### RECORDS FOR PROCESSING
---*---

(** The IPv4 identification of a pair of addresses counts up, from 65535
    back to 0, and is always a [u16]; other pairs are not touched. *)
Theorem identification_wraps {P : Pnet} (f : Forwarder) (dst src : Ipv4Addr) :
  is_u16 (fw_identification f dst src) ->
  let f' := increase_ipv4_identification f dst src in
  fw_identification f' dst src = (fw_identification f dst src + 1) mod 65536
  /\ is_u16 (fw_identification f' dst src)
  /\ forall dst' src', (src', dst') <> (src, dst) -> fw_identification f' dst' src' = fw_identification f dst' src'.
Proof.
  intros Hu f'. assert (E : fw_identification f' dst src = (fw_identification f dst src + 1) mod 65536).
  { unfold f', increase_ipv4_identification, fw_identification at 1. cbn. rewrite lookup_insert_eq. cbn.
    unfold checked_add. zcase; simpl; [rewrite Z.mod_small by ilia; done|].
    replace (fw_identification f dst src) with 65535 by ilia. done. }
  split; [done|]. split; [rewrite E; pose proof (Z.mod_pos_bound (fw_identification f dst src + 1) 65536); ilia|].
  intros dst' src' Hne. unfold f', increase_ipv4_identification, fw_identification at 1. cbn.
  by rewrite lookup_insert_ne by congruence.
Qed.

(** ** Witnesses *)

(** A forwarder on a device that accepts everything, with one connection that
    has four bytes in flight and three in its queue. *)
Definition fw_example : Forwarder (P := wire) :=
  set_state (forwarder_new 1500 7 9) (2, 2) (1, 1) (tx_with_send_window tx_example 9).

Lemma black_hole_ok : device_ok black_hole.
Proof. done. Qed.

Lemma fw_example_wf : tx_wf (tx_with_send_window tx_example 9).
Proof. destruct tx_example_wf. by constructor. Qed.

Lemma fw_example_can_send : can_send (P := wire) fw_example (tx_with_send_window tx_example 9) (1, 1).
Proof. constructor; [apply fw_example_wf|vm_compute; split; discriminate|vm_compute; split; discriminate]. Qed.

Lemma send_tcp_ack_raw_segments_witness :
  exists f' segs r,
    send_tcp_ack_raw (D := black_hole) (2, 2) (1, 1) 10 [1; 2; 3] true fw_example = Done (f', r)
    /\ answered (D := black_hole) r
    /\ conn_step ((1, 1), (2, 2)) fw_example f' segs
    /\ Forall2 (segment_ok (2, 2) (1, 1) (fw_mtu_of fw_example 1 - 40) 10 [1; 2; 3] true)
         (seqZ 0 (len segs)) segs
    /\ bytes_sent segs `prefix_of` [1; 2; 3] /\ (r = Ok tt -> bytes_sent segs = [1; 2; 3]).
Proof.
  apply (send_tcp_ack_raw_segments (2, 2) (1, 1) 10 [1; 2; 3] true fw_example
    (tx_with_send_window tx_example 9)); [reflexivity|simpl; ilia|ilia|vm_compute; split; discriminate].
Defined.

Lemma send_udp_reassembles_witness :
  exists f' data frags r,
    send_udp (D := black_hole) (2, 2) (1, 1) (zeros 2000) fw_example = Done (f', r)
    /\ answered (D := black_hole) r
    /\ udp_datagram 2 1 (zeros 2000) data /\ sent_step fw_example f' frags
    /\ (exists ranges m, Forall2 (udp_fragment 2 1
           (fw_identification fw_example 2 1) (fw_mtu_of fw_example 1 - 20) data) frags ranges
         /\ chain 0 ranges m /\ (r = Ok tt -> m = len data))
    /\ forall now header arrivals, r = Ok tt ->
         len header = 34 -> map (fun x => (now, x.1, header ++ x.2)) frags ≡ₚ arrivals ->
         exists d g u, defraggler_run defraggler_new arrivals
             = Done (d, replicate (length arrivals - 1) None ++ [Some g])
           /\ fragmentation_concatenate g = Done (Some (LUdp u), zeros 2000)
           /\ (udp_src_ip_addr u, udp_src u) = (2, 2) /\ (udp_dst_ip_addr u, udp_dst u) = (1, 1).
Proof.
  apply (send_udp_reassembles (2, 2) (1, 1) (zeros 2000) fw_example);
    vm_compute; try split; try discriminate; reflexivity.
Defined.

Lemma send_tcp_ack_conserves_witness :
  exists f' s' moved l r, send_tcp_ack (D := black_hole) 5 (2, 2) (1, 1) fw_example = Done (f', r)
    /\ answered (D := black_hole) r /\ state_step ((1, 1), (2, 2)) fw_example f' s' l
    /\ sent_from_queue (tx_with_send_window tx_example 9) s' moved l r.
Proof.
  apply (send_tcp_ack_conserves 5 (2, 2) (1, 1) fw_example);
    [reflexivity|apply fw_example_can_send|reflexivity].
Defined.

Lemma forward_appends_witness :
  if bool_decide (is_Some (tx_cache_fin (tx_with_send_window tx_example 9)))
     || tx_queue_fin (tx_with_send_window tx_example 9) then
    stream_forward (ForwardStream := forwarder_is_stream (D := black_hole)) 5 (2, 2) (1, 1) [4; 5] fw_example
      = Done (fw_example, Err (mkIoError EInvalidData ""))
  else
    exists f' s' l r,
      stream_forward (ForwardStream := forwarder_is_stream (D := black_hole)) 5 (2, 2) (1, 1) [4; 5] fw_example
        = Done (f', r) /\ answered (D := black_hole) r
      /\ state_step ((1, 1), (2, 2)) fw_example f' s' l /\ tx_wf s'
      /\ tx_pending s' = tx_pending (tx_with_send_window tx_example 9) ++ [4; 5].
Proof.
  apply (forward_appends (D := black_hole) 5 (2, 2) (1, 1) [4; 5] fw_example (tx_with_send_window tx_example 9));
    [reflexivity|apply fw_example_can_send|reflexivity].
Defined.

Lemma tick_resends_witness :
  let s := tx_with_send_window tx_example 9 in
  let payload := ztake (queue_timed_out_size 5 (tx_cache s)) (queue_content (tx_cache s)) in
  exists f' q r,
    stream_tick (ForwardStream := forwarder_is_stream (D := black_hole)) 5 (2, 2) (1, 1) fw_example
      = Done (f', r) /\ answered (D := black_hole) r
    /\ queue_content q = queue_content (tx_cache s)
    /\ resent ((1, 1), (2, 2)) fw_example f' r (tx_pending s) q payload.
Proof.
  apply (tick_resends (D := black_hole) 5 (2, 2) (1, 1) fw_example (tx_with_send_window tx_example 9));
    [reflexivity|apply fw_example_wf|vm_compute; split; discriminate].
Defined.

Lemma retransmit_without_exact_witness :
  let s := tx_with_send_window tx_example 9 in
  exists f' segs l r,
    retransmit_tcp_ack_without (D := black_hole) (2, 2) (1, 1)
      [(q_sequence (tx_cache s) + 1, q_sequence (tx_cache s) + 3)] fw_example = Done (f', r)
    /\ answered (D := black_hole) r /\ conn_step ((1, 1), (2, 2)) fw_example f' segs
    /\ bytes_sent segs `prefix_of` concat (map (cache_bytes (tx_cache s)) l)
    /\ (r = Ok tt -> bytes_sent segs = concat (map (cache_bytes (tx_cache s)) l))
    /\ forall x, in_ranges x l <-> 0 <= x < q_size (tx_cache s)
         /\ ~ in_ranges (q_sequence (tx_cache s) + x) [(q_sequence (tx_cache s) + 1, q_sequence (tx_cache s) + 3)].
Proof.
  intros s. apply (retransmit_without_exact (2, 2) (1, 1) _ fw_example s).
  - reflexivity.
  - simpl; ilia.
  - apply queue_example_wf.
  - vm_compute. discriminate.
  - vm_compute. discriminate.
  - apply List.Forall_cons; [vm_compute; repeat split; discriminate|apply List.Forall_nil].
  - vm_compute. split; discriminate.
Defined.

---*---

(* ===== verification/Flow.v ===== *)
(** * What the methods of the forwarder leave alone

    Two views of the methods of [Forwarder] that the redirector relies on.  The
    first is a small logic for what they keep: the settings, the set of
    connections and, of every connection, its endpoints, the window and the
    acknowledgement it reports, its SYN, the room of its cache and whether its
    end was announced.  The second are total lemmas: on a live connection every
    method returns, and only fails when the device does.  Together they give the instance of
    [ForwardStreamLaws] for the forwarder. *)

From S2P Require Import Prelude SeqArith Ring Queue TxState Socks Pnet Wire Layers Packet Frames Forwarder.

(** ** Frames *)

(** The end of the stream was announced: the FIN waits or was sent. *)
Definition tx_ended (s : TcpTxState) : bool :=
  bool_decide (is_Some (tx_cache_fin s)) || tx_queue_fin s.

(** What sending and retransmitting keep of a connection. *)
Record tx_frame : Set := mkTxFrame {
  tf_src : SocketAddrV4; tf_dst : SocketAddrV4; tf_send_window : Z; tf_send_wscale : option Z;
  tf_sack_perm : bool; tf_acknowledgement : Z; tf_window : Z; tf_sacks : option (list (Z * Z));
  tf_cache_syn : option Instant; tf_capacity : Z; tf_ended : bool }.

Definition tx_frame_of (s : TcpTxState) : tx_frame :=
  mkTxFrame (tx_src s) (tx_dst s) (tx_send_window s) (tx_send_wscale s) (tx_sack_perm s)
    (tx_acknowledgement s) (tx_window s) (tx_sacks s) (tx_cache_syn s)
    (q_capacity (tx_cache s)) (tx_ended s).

---*---

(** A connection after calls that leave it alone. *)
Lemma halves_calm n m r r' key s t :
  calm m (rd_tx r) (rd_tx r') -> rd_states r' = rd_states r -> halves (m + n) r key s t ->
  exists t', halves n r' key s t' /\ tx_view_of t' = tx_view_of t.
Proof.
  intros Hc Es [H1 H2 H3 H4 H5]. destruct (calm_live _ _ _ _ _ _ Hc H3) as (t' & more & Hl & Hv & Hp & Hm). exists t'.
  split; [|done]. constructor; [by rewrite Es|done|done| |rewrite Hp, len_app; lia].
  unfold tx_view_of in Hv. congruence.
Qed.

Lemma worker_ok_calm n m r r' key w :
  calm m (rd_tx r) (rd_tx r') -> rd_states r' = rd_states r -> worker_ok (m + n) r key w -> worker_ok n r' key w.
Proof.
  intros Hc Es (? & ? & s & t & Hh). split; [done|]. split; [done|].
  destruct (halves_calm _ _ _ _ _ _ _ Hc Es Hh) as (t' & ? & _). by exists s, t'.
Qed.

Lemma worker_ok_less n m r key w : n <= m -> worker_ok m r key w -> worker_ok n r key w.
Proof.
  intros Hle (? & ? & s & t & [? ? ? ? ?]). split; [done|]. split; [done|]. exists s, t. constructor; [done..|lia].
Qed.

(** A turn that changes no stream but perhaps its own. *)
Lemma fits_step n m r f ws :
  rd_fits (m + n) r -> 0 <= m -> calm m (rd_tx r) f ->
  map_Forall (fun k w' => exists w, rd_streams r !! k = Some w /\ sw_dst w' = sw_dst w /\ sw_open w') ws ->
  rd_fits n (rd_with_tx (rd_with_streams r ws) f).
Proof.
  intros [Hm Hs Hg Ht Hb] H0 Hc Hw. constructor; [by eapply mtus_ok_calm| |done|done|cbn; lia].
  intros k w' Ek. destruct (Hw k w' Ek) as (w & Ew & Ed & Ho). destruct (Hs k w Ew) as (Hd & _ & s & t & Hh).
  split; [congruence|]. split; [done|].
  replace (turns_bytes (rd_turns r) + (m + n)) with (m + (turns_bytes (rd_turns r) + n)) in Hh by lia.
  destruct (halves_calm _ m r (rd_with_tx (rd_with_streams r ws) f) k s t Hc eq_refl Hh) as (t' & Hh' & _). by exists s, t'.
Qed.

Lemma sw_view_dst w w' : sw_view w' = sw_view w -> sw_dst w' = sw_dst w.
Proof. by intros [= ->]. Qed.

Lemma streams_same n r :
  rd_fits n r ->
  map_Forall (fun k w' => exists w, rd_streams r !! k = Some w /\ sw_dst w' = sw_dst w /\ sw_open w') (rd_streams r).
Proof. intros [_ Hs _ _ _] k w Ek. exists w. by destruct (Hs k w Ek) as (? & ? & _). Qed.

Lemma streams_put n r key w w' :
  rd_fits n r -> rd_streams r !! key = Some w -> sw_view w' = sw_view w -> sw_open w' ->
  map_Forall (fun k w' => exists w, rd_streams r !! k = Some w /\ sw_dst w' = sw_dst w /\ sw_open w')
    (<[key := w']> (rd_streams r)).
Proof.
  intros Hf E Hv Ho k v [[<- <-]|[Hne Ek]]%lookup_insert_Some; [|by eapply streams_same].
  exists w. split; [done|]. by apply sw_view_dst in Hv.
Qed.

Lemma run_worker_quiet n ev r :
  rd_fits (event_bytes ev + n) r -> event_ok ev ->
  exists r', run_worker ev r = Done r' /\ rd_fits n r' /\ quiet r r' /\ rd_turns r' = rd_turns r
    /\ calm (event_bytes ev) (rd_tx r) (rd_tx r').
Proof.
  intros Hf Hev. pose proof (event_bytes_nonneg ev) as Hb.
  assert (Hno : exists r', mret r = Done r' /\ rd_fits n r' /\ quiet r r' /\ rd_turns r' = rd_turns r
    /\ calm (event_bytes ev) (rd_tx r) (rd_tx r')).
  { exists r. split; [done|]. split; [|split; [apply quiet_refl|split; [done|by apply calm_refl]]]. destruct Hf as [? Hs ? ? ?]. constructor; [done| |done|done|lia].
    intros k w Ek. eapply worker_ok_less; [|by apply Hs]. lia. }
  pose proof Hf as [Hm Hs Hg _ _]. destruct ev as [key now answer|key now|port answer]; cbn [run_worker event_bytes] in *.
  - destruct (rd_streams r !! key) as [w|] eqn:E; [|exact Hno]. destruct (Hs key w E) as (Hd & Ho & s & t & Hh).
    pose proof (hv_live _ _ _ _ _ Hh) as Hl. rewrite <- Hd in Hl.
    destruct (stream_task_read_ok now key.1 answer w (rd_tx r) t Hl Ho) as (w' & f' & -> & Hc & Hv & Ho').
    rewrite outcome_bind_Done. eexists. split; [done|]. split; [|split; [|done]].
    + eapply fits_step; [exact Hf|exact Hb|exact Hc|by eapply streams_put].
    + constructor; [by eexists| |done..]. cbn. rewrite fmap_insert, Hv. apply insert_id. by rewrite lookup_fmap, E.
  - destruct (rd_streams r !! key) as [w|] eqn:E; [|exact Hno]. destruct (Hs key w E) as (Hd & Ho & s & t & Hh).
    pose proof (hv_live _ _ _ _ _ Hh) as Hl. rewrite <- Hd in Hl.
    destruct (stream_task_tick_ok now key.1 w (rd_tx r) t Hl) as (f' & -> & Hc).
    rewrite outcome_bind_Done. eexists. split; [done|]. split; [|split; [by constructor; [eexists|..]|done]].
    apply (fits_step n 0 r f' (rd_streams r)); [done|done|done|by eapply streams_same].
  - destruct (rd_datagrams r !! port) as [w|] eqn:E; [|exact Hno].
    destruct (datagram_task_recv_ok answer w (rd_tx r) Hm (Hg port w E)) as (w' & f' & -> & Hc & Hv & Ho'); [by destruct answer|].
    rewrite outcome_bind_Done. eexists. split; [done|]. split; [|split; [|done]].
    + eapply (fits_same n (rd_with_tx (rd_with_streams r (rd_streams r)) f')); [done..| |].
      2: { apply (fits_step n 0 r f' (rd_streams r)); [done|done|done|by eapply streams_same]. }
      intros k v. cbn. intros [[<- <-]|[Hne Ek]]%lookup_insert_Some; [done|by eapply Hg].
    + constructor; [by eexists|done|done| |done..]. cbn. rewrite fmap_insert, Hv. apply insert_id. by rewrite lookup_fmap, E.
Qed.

---*---

### WHAT NEEDS TO BE DONE
Count how many lines in the records hold the string "replace"; reply with the number alone.

### ANSWER FOR THIS EXERCISE
2